A competing bill was introduced in the Senate by William Dillingham of Vermont. Although less anti-Semitic and more receptive to business and agricultural interests that relied on cheap immigrant labor, the Senate recognized the national mood and therefore also favored the implementation of immigrant quotas by nationality. Dillingham’s bill maintained restrictions on Asians and did not restrict immigration within the Western Hemisphere, an aspect of the bill favorable to American business and agriculture. Using the 1910 census as a frame of reference, the Dillingham bill set a quota of 5 percent, meaning the number of immigrants admitted annually from a given country could equal no more than 5 percent of the number of people from that country in the U.S. population as of 1910. After an amendment to reduce the 5 percent quota to 3 percent (a number still regarded as too high by those who favored complete exclusion), the House and Senate passed the bill by wide margins, and President Warren G. Harding signed it into law.
Impact
The Immigration Act of 1921 was a watershed in U.S. immigration law, representing the first immigration quota and the first numerical limit on immigrants from Europe. According to the breakdown of the U.S. population in 1910, the annual ceiling for all immigration allowed in 1921 was set at 357,802 immigrants, less than half the number admitted in 1920. The proportion of southern and eastern Europeans admitted to the United States each year fell drastically under the law to less than half the annual total. In this sense the law achieved its goals, although it was considered only a stopgap measure, and its provisions would be tightened still further in 1924.
Bibliography
Daniels, Roger. Guarding the Golden Door: American Immigration Policy and Immigrants Since 1882. New York: Hill and Wang, 2004. Discusses the history of U.S. immigration policy, beginning with the Chinese Exclusion Act of 1882.

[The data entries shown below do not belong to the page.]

Lemma decisions_total {A} (body : A -> result RecoveryDecisionPlan) l :
  (forall a, a ∈ l -> exists d, body a = Ok d /\ dc_run_id d = rp_run_id plan_of) ->
  exists ds, map_result body l = Ok ds /\ length ds = length l /\
    existsb (fun d => negb (bool_decide (dc_run_id d = rp_run_id plan_of))) ds = false.
Proof.
  induction l as [|a l IH]; intros H; [by exists []|]. destruct (H a (list_elem_of_here _ _)) as (d & Hd & Hr).
  destruct IH as (ds & Hds & Hl & He); [intros b Hb; apply H; by right|]. exists (d :: ds). simpl. rewrite Hd, Hds.
  split; [done|]. split; [by rewrite Hl|]. by rewrite Hr, bool_decide_true, He.
Qed.

(** A plan without redeliveries passes its checks. *)
Lemma policy_plan_total p :
  pp_run_id p = rp_run_id plan_of -> pp_owner_epoch p = rp_owner_epoch plan_of -> _validate_plan_result p = Ok tt ->
  Forall (fun id => is_ok (validate_fresh_id id (Some Fresh_ATTEMPT)) = true) (pp_ambiguous_attempt_ids p) ->
  NoDup (pp_ambiguous_attempt_ids p) ->
  zlen (pp_decisions p) <= MAX_POLICY_ITEMS -> pp_redeliveries p = [] -> zlen (pp_observations p) <= MAX_POLICY_ITEMS ->
  zlen (pp_runnable_schedule p) + zlen (pp_deferred_schedule p) <= MAX_POLICY_ITEMS ->
  existsb (fun d => negb (bool_decide (dc_run_id d = rp_run_id plan_of))) (pp_decisions p) = false ->
  NoDup (map schedule_entry_id (pp_runnable_schedule p ++ pp_deferred_schedule p)) ->
  validate_policy_plan p = Ok p.
Proof.
  intros Er Ee Hres Hids Hnd Hd Hrd Hob Hs Hdr Hn. unfold validate_policy_plan. rewrite Er, Ee.
  destruct (is_ok_some _ Hrun) as [x4 ->]. unfold _nonnegative_integer. change (2 ^ 63 - 1) with MAX_OWNER_EPOCH.
  rewrite Hepoch. cbn [negb]. rewrite Hres. unfold _validate_policy_plan_collections.
  destruct (map_result_total (fun id => validate_fresh_id id (Some Fresh_ATTEMPT)) (pp_ambiguous_attempt_ids p)) as [r ->].
  { intros id Hid. rewrite list.Forall_forall in Hids. by apply is_ok_some, Hids. }
  unfold _unique_values. rewrite bool_decide_true by done. cbn [negb existsb]. rewrite Hrd, Er, Hdr.
  rewrite map_app in Hn. apply list.NoDup_app in Hn as (Hn1 & Hn2 & Hn3).
  rewrite !(bool_decide_true (NoDup _)) by done.
  assert (existsb (fun id => bool_decide (id ∈ map schedule_entry_id (pp_deferred_schedule p)))
    (map schedule_entry_id (pp_runnable_schedule p)) = false) as ->.
  { apply existsb_false, List.Forall_forall. intros id Hid%list_elem_of_In. apply bool_decide_eq_false. by apply Hn2. }
  assert (0 <= zlen (pp_runnable_schedule p) /\ 0 <= zlen (pp_deferred_schedule p)) as [? ?] by (unfold zlen; lia).
  change (zlen (@nil RedeliveryAttemptPlan)) with 0.
  rewrite !(proj2 (Z.ltb_ge MAX_POLICY_ITEMS _)) by (unfold MAX_POLICY_ITEMS, MAX_SCHEDULE_ITEMS in *; lia). reflexivity.
Qed.

Let ambiguous := unresolved_ambiguous_attempts plan_of.
Context (Hitems : Forall item_ok (rp_attempts plan_of)) (Hids : NoDup (map ri_attempt_id (rp_attempts plan_of))).
Context (Hlimit : zlen (rp_attempts plan_of) <= MAX_POLICY_ITEMS).

Lemma ambiguous_sublist : sublist ambiguous (rp_attempts plan_of).
Proof. apply bool_filter_sublist. Qed.

Lemma ambiguous_items i : i ∈ ambiguous -> item_ok i.
Proof. intros Hi. rewrite list.Forall_forall in Hitems. apply Hitems. by eapply elem_of_sublist, ambiguous_sublist. Qed.

Lemma ambiguous_length : zlen ambiguous <= MAX_POLICY_ITEMS.
Proof. pose proof (sublist_length _ _ ambiguous_sublist). unfold zlen in *. lia. Qed.

Lemma ambiguous_ids :
  NoDup (map ri_attempt_id ambiguous) /\
  Forall (fun id => is_ok (validate_fresh_id id (Some Fresh_ATTEMPT)) = true) (map ri_attempt_id ambiguous).
Proof.
  split; [eapply sublist_NoDup; [exact Hids|apply fmap_sublist, ambiguous_sublist]|].
  apply list.Forall_forall. intros id (i & -> & Hi)%list_elem_of_fmap. by apply ambiguous_items, item_ids in Hi as (_ & _ & ?).
Qed.

Context (pending : list ScheduleItem) (Hpids : NoDup (map schedule_entry_id pending)) (Hplen : zlen pending <= MAX_POLICY_ITEMS).

Lemma stop_total requested reason :
  is_ok (_bounded_text reason MAX_REASON_BYTES) = true -> exists plan, _stop_plan x requested ambiguous pending ts reason = Ok plan.
Proof.
  intros Hr. unfold _stop_plan. fold plan_of.
  destruct (decisions_total (fun item => _decision_for x item Policy_STOP Decision_STOPPED_AMBIGUOUS reason ts [] None None)
    ambiguous) as (ds & -> & Hl & He).
  { intros item Hi. apply decision_total; [by apply ambiguous_items|done|done|constructor|done]. }
  eexists. destruct ambiguous_ids as [Hn Hv]. apply policy_plan_total; cbn; try done.
  - unfold zlen in *. rewrite Hl. apply ambiguous_length.
Qed.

Gerstle, Gary. American Crucible: Race and Nation in the Twentieth Century. Princeton, N.J.: Princeton University Press, 2001. Presents an analysis of twentieth-century American society, noting the impact of nationalism, prejudice, and immigration policy on American history.
Higham, John. Strangers in the Land: Patterns of American Nativism, 1860–1925. New York: Atheneum, 1966. Presents a history of nativism, nationalism, and immigration restriction in the United States.
Zolberg, Aristide. A Nation by Design: Immigration Policy in the Fashioning of America. Cambridge, Mass.: Harvard University Press, 2006. Discusses U.S. immigration policy from the eighteenth to the twenty-first century, focusing on immigration restriction, types of migration, and the sociopolitical factors influencing immigration policy.